Stored data:
(** The rows after the loop and the flush of a pending last row:
    [if (currentCell || currentRow.length > 0)]. *)
Definition scanRows (content : jsstring) : list (list jsstring) :=
  let st := scan content scanStart in
  if negb (eqb_str (currentCell st) []) || Nat.ltb 0 (length (currentRow st))
  then rowsData (endRow st)
  else rowsData st.

(** [r.length > 0 && (r.length > 1 || r[0] !== '')] *)
Definition isValidRow (r : list jsstring) : bool :=
  match r with
  | [] => false
  | [c] => negb (eqb_str c [])
  | _ :: _ :: _ => true
  end.

(** [rowValues.length === headers.length ||
     (rowValues.length === headers.length + 1 &&
      rowValues[headers.length] === '')] *)
Definition acceptsRow (headers rowValues : list jsstring) : bool :=
  Nat.eqb (length rowValues) (length headers)
  || (Nat.eqb (length rowValues) (length headers + 1)
      && bool_decide (rowValues !! length headers = Some [])).

(** [headers.forEach((h, idx) => row[h] = rowValues[idx] || '')], from
    index [idx] on. *)
Fixpoint assignCells (headers : list jsstring) (idx : nat)
    (rowValues : list jsstring) (row : TableRow) : TableRow :=
  match headers with
  | [] => row
  | h :: hs =>
      assignCells hs (S idx) rowValues
        (setProp row h (default [] (rowValues !! idx)))
  end.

(TASK DIRECTIONS): Quote every line of the data, word for word.

(EXERCISE SOLUTION):
(** The rows after the loop and the flush of a pending last row:
    [if (currentCell || currentRow.length > 0)]. *)
Definition scanRows (content : jsstring) : list (list jsstring) :=
  let st := scan content scanStart in
  if negb (eqb_str (currentCell st) []) || Nat.ltb 0 (length (currentRow st))
  then rowsData (endRow st)
  else rowsData st.

(** [r.length > 0 && (r.length > 1 || r[0] !== '')] *)
Definition isValidRow (r : list jsstring) : bool :=
  match r with
  | [] => false
  | [c] => negb (eqb_str c [])
  | _ :: _ :: _ => true
  end.

(** [rowValues.length === headers.length ||
     (rowValues.length === headers.length + 1 &&
      rowValues[headers.length] === '')] *)
Definition acceptsRow (headers rowValues : list jsstring) : bool :=
  Nat.eqb (length rowValues) (length headers)
  || (Nat.eqb (length rowValues) (length headers + 1)
      && bool_decide (rowValues !! length headers = Some [])).

(** [headers.forEach((h, idx) => row[h] = rowValues[idx] || '')], from
    index [idx] on. *)
Fixpoint assignCells (headers : list jsstring) (idx : nat)
    (rowValues : list jsstring) (row : TableRow) : TableRow :=
  match headers with
  | [] => row
  | h :: hs =>
      assignCells hs (S idx) rowValues
        (setProp row h (default [] (rowValues !! idx)))
  end.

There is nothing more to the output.